Moscow has expressed doubts about the new owner of Twitter’s ability to bring ‘free speech’ to the platform
Billionaire entrepreneur and new owner of Twitter, Elon Musk should not bring the “freedom of speech” he had promised the platform, Kremlin spokesman Dmitry Peskov said, expressing doubts about whether a “complete palette” opinions could be presented on any western social media.
“Russia’s attitude towards this company is based on the actions of this company, on censorship, selective repressive actions against the company’s customers, on the distortion and manipulation of information”, Peskov said Thursday.
The question arises whether a full and free palette of different points of view is possible on Western social networks. We doubt it.
“Let’s see what happens under the new owner. Now, being a global company, we have already heard official voices from Europe saying that they will not allow absolute freedom there,” Peskov added, apparently referring to a warning issued by EU Internal Market Commissioner Thierry Breton to Musk.

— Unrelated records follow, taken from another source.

(** * EasyBackups: a shallow embedding of [EasyBackup.py]

    The program reads a small backup language, runs the statements that
    carry no time expression at once, and polls the others once a minute.
    This file embeds

    - the time conditions [every_minutes] and [specific_time],
    - the executor [DirectBackupTask._run_backup] and the conditional
      wrapper [TimeConditionedBackup],
    - the loader [App._parse_run] and the poll loop [App.run],

    and states the properties of the specification over that embedding.

    Modelling choices.
    - Python exceptions are values of [exn]; an effectful function is a
      function [World -> (exn + A) * World]: the world after a raise is
      the world at the raise.
    - The filesystem calls ([os.path], [shutil], [open]) are the fields
      of the class [FileSystem]: the program is verified against every
      implementation of them.  [SampleFS] is one implementation, used to
      run the program on concrete inputs.
    - [datetime.datetime.now()] reads an oracle: the [n]-th call returns
      [clock n], an arbitrary function.  Nothing makes successive readings
      increase: the wall clock of a naive local time does not.
    - The float [delta.total_seconds() / 60] is an exact rational. *)

From Stdlib Require Import ZArith QArith Qround String Ascii List Bool Lia.
Import ListNotations.

Local Open Scope string_scope.
Local Open Scope list_scope.
Local Open Scope Z_scope.

Notation "s1 +++ s2" := (String.append s1 s2)
  (at level 60, right associativity).

(** ** Python values the program uses *)

(** The exceptions that can leave a function of the program. *)
Inductive exn : Type :=
| ZeroDivisionError
| AssertionError
| IndexError
| AttributeError
| ValueError
| UnexpectedInput (msg : string)      (* lark: the text is not in the grammar *)
| OSError (name : string) (path : string).
(** [C6] Personality stability.  A second call to [getPersonality] for the
    same player returns the same traits and the same table as the first;
    [resetPersonalities] empties the table, and the next call creates a
    new entry from the random source. *)
Theorem personality_stable (player : PLAYER) :
  (∀ w, Simple.getPersonality player (Simple.getPersonality player w).2
        = Simple.getPersonality player w
      ∧ ∃ p, (Simple.getPersonality player w).1 = Ok p)
  ∧ (∀ w, Rival.getPersonality player (Rival.getPersonality player w).2
        = Rival.getPersonality player w
      ∧ ∃ p, (Rival.getPersonality player w).1 = Ok p)
  ∧ (∀ w : world Simple.AIPersonality,
       personalities (resetPersonalities w) = ∅
       ∧ ∃ p n, Simple.generateAIPersonality (calls w) = (Ok p, n)
           ∧ Simple.getPersonality player (resetPersonalities w)
             = (Ok p, mkWorld {[player := p]} n))
  ∧ (∀ w : world Rival.AIPersonality,
       personalities (resetPersonalities w) = ∅
       ∧ ∃ p n, Rival.freshPersonality player (calls w) = (Ok p, n)
           ∧ Rival.getPersonality player (resetPersonalities w)
             = (Ok p, mkWorld {[player := p]} n)).
Proof.
  repeat split.
  - destruct (Simple_getPersonality_cached player w) as (p & w' & -> & Hlk).
    apply (Simple_getPersonality_hit _ _ _ Hlk).
  - destruct (Simple_getPersonality_cached player w) as (p & w' & -> & Hlk).
    by exists p.
  - destruct (Rival_getPersonality_cached player w) as (p & w' & -> & Hlk).
    apply (Rival_getPersonality_hit _ _ _ Hlk).
  - destruct (Rival_getPersonality_cached player w) as (p & w' & -> & Hlk).
    by exists p.
  - destruct (Simple_getPersonality_miss player (resetPersonalities w))
      as (p & n & Hg & Hp); [apply lookup_empty|].
    exists p, n. split; [done|]. rewrite Hp. simpl. by rewrite insert_empty.
  - destruct (Rival_getPersonality_miss player (resetPersonalities w))
      as (p & n & Hg & Hp); [apply lookup_empty|].
    exists p, n. split; [done|]. rewrite Hp. simpl. by rewrite insert_empty.
Qed.

End StoreFacts.

(** ** Rounding to the nearest double *)

Lemma pow2_pos e : (0 < 2 ^ e)%Q.
Proof. by apply Qpower_0_lt. Qed.

Lemma pow2_plus a b : (2 ^ (a + b) == 2 ^ a * 2 ^ b)%Q.
Proof. by apply Qpower_plus. Qed.

Lemma pow2_lt a b : a < b → (2 ^ a < 2 ^ b)%Q.
Proof. intros. by apply Qpower_lt_compat_l. Qed.

Lemma pow2_le a b : a ≤ b → (2 ^ a <= 2 ^ b)%Q.
Proof. intros. by apply Qpower_le_compat_l. Qed.

Lemma pow2_lt_inv a b : (2 ^ a < 2 ^ b)%Q → a < b.
Proof. intros. by eapply Qpower_lt_compat_l_inv. Qed.

Lemma pow2_inject n : 0 ≤ n → (2 ^ n == inject_Z (2 ^ n))%Q.
Proof. intros. symmetry. by apply (Zpower_Qpower 2). Qed.

Lemma pow2_cancel a : (2 ^ a * 2 ^ (- a) == 1)%Q.
Proof. rewrite <- pow2_plus. by rewrite Z.add_opp_diag_r. Qed.

Lemma ilog2_spec x : (0 < x)%Q → (2 ^ ilog2 x <= x)%Q ∧ (x < 2 ^ (ilog2 x + 1))%Q.
Proof.
  intros Hx. unfold ilog2.
  destruct x as [a b]. assert (0 < a) as Ha by (unfold Qlt in Hx; simpl in Hx; lia).
  cbn [Qnum Qden].
  set (la := Z.log2 a). set (lb := Z.log2 (Z.pos b)). set (d := la - lb).
  destruct (Z.log2_spec a Ha) as [Ha1 Ha2]. fold la in Ha1, Ha2.
  destruct (Z.log2_spec (Z.pos b) ltac:(lia)) as [Hb1 Hb2]. fold lb in Hb1, Hb2.
  pose proof (Z.log2_nonneg a) as Hla. fold la in Hla.
  pose proof (Z.log2_nonneg (Z.pos b)) as Hlb. fold lb in Hlb.
  assert (a # b == inject_Z a / inject_Z (Z.pos b))%Q as Hab by apply Qmake_Qdiv.
  assert (0 < inject_Z (Z.pos b))%Q as Hbpos by (unfold Qlt; simpl; lia).
  assert (a # b < 2 ^ (d + 1))%Q as Hup.
  { rewrite Hab. apply Qlt_shift_div_r; [done|].
    apply Qlt_le_trans with (inject_Z (2 ^ (la + 1))).
    { rewrite <- Zlt_Qlt. done. }
    rewrite <- pow2_inject by lia.
    replace (la + 1) with ((d + 1) + lb) by lia. rewrite (pow2_plus (d + 1) lb).
    apply Qmult_le_l; [apply pow2_pos|].
    rewrite pow2_inject by lia. rewrite <- Zle_Qle. done. }
  assert (2 ^ (d - 1) <= a # b)%Q as Hlow.
  { rewrite Hab. apply Qle_shift_div_l; [done|].
    apply Qle_trans with (inject_Z (2 ^ la)).
    2:{ rewrite <- Zle_Qle. done. }
    rewrite <- pow2_inject by lia.
    replace (2 ^ la)%Q with (2 ^ ((d - 1) + (lb + 1)))%Q by (f_equal; lia). rewrite (pow2_plus (d - 1) (lb + 1)).
    apply Qmult_le_l; [apply pow2_pos|].
    rewrite pow2_inject by lia. rewrite <- Zle_Qle. lia. }
  destruct (Qle_bool (2 ^ d) (a # b)) eqn:Hd.
  - apply Qle_bool_iff in Hd. done.
  - split; [done|]. replace (d - 1 + 1) with d by lia.
    apply Qnot_le_lt. intros Hle. apply Qle_bool_iff in Hle. congruence.
Qed.

Lemma ilog2_unique x e :
  (2 ^ e <= x)%Q → (x < 2 ^ (e + 1))%Q → ilog2 x = e.
Proof.
  intros H1 H2.
  assert (0 < x)%Q as Hx by (eapply Qlt_le_trans; [apply pow2_pos | exact H1]).
  destruct (ilog2_spec x Hx) as [H3 H4].
  assert (e < ilog2 x + 1).
  { apply pow2_lt_inv. eapply Qle_lt_trans; eassumption. }
  assert (ilog2 x < e + 1).
  { apply pow2_lt_inv. eapply Qle_lt_trans; eassumption. }
  lia.
Qed.

Lemma ilog2_mono x y : (0 < x)%Q → (x <= y)%Q → ilog2 x ≤ ilog2 y.
Proof.
  intros Hx Hxy.
  assert (0 < y)%Q as Hy by (eapply Qlt_le_trans; eassumption).
  destruct (ilog2_spec x Hx) as [H1 _]. destruct (ilog2_spec y Hy) as [_ H2].
  assert (ilog2 x < ilog2 y + 1); [|lia].
  apply pow2_lt_inv. eapply Qle_lt_trans; [|exact H2].
  eapply Qle_trans; eassumption.
Qed.

(** ** Rounding to the nearest integer *)

Lemma roundEven_cases q :
  let f := Qfloor q in
  (roundEven q = f ∧ (q - inject_Z f <= 1 # 2)%Q)
  ∨ (roundEven q = f + 1 ∧ (1 # 2 <= q - inject_Z f)%Q).
Proof.
  intros f. unfold roundEven. fold f.
  destruct (q - inject_Z f ?= 1 # 2)%Q eqn:Hc.
  - apply Qeq_alt in Hc. destruct (Z.even f).
    + left. split; [done|]. rewrite Hc. apply Qle_refl.
    + right. split; [done|]. rewrite Hc. apply Qle_refl.
  - apply Qlt_alt in Hc. left. split; [done|]. by apply Qlt_le_weak.
  - apply Qgt_alt in Hc. right. split; [done|]. by apply Qlt_le_weak.
Qed.

Lemma roundEven_near q :
  (q - (1 # 2) <= inject_Z (roundEven q))%Q
  ∧ (inject_Z (roundEven q) <= q + (1 # 2))%Q.
Proof.
  pose proof (Qfloor_le q) as Hf1. pose proof (Qlt_floor q) as Hf2.
  rewrite inject_Z_plus in Hf2. change (inject_Z 1) with 1%Q in Hf2.
  destruct (roundEven_cases q) as [[-> Hr]|[-> Hr]].
  - split; lra.
  - rewrite inject_Z_plus. change (inject_Z 1) with 1%Q. split; lra.
Qed.

Lemma roundEven_Z q z : (q == inject_Z z)%Q → roundEven q = z.
Proof.
  intros Hq.
  assert (Qfloor q = z) as Hf by (rewrite (Qfloor_comp _ _ Hq); apply Qfloor_Z).
  destruct (roundEven_cases q) as [[-> Hr]|[-> Hr]]; [done|].
  rewrite Hf in Hr. lra.
Qed.

Lemma roundEven_mono q q' : (q <= q')%Q → roundEven q ≤ roundEven q'.
Proof.
  intros Hq.
  pose proof (Qfloor_resp_le _ _ Hq) as Hf.
  destruct (decide (Qfloor q < Qfloor q')) as [Hlt|Hge].
  - destruct (roundEven_cases q) as [[-> _]|[-> _]];
      destruct (roundEven_cases q') as [[-> _]|[-> _]]; lia.
  - assert (Qfloor q' = Qfloor q) as Heq by lia.
    unfold roundEven. rewrite Heq.
    destruct (q - inject_Z (Qfloor q) ?= 1 # 2)%Q eqn:Hc;
      destruct (q' - inject_Z (Qfloor q) ?= 1 # 2)%Q eqn:Hc';
      try (destruct (Z.even (Qfloor q))); try lia;
      rewrite <- ?Qeq_alt, <- ?Qlt_alt, <- ?Qgt_alt in *; lra.
Qed.

(** ** The nearest double *)

Lemma ulp_pos x : (0 < ulp x)%Q.
Proof. apply pow2_pos. Qed.

Lemma double_pos_eq x :
  (0 < x)%Q → double x = (ulp x * inject_Z (roundEven (x / ulp x)))%Q.
Proof.
  intros Hx. unfold double.
  assert ((x ?= 0)%Q = Gt) as ->; [|done]. by apply Qgt_alt.
Qed.

Lemma double_zero_eq x : (x == 0)%Q → double x = 0%Q.
Proof.
  intros Hx. unfold double.
  assert ((x ?= 0)%Q = Eq) as ->; [|done]. by apply Qeq_alt.
Qed.

Lemma double_neg_eq x : (x < 0)%Q → double x = (- double (- x))%Q.
Proof.
  intros Hx. unfold double at 1.
  assert ((x ?= 0)%Q = Lt) as -> by (by apply Qlt_alt).
  rewrite (double_pos_eq (- x)) by lra. done.
Qed.
(** X12: graceful degradation, where it works.  On a non-empty table that
    lacks exactly one of the two feature columns a vibe reads, while the
    other one is a numeric column, the comparison with the default value is
    false for every row and the call returns the empty frame: this holds
    for every vibe when [energy] is the missing column, and for [chill],
    [energetic], [gloomy] and [party] when the other column is missing. *)
Theorem get_songs_by_vibe_degrades_with_one_feature (g : RandomState)
        (df : DataFrame) (num_songs : Z) (vibe other : string) :
  In (vibe, other)
     [("chill", "acousticness"); ("energetic", "acousticness");
      ("gloomy", "valence"); ("party", "danceability"); ("sporty", "tempo")] ->
  empty df = false ->
  (has_col "energy" df = false -> has_col other df = true ->
   numeric_col df other ->
   get_songs_by_vibe g df vibe num_songs = Returned pd_DataFrame)
  /\ (vibe <> "sporty" ->
      has_col other df = false -> has_col "energy" df = true ->
      numeric_col df "energy" ->
      get_songs_by_vibe g df vibe num_songs = Returned pd_DataFrame).
Proof.
  intros Hin He. unfold get_songs_by_vibe. rewrite He.
  simpl in Hin.
  destruct Hin as [Hp|[Hp|[Hp|[Hp|[Hp|[]]]]]]; injection Hp as <- <-;
    unfold vibe_filter, df_get; simpl String.eqb; cbv iota;
    (split;
     [intros Hen Hot Hnum; rewrite ?Hen, ?Hot
     |intros Hsp Hot Hen Hnum; rewrite ?Hen, ?Hot; try congruence]).
  - destruct (gt_series_numeric df "acousticness" (6 # 10) Hnum) as [b ->].
    apply (false_mask_gives_empty g df num_songs (Mask b)). eauto.
  - destruct (lt_series_numeric df "energy" (4 # 10) Hnum) as [b ->].
    apply (false_mask_gives_empty g df num_songs (Mask b)). eauto.
  - destruct (lt_series_numeric df "acousticness" (2 # 10) Hnum) as [b ->].
    apply (false_mask_gives_empty g df num_songs (Mask b)). eauto.
  - destruct (gt_series_numeric df "energy" (8 # 10) Hnum) as [b ->].
    apply (false_mask_gives_empty g df num_songs (Mask b)). eauto.
  - destruct (lt_series_numeric df "valence" (3 # 10) Hnum) as [b ->].
    apply (false_mask_gives_empty g df num_songs (Mask b)). eauto.
  - destruct (lt_series_numeric df "energy" (4 # 10) Hnum) as [b ->].
    apply (false_mask_gives_empty g df num_songs (Mask b)). eauto.
  - destruct (gt_series_numeric df "danceability" (8 # 10) Hnum) as [b ->].
    apply (false_mask_gives_empty g df num_songs (Mask b)). eauto.
  - destruct (gt_series_numeric df "energy" (7 # 10) Hnum) as [b ->].
    apply (false_mask_gives_empty g df num_songs (Mask b)). eauto.
  - destruct (gt_series_numeric df "tempo" 120 Hnum) as [b ->].
    apply (false_mask_gives_empty g df num_songs (Mask b)). eauto.
Qed.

The top EU official has warned the billionaire against being too lax on content moderation, suggesting the platform could face a continental ban if it fails to follow bloc rules . The EU recently passed the so-called “Digital Services Act,” a set of regulations designed to force social media platforms to police their content much more aggressively and cooperate more closely with regulators.
“We welcome everyone. We are open but on our terms. At least we know what to say to him: ‘Elon, there are rules. You are welcome, but these are our rules. Your rules won’t apply here.” Breton told the Financial Times.
Elon Musk bought the social media platform for a staggering $44 billion on Monday, proclaiming himself a “free speech absolutist” and pledging to return Twitter to its roots as “the free speech wing of the free speech party.”
“Free speech is the foundation of a functioning democracy, and Twitter is the digital public square where issues vital to the future of humanity are debated,” Musk said in a statement announcing the purchase.
The contractor ended the rhetoric a day later, explaining that the platform would still abide by laws restricting certain content.
“By ‘freedom of expression’ I simply mean what is within the law. I am against censorship that goes far beyond the law,” he explained. “If people want less freedom of expression, they will ask the government to pass laws to that effect. Therefore, going beyond the law is against the will of the people.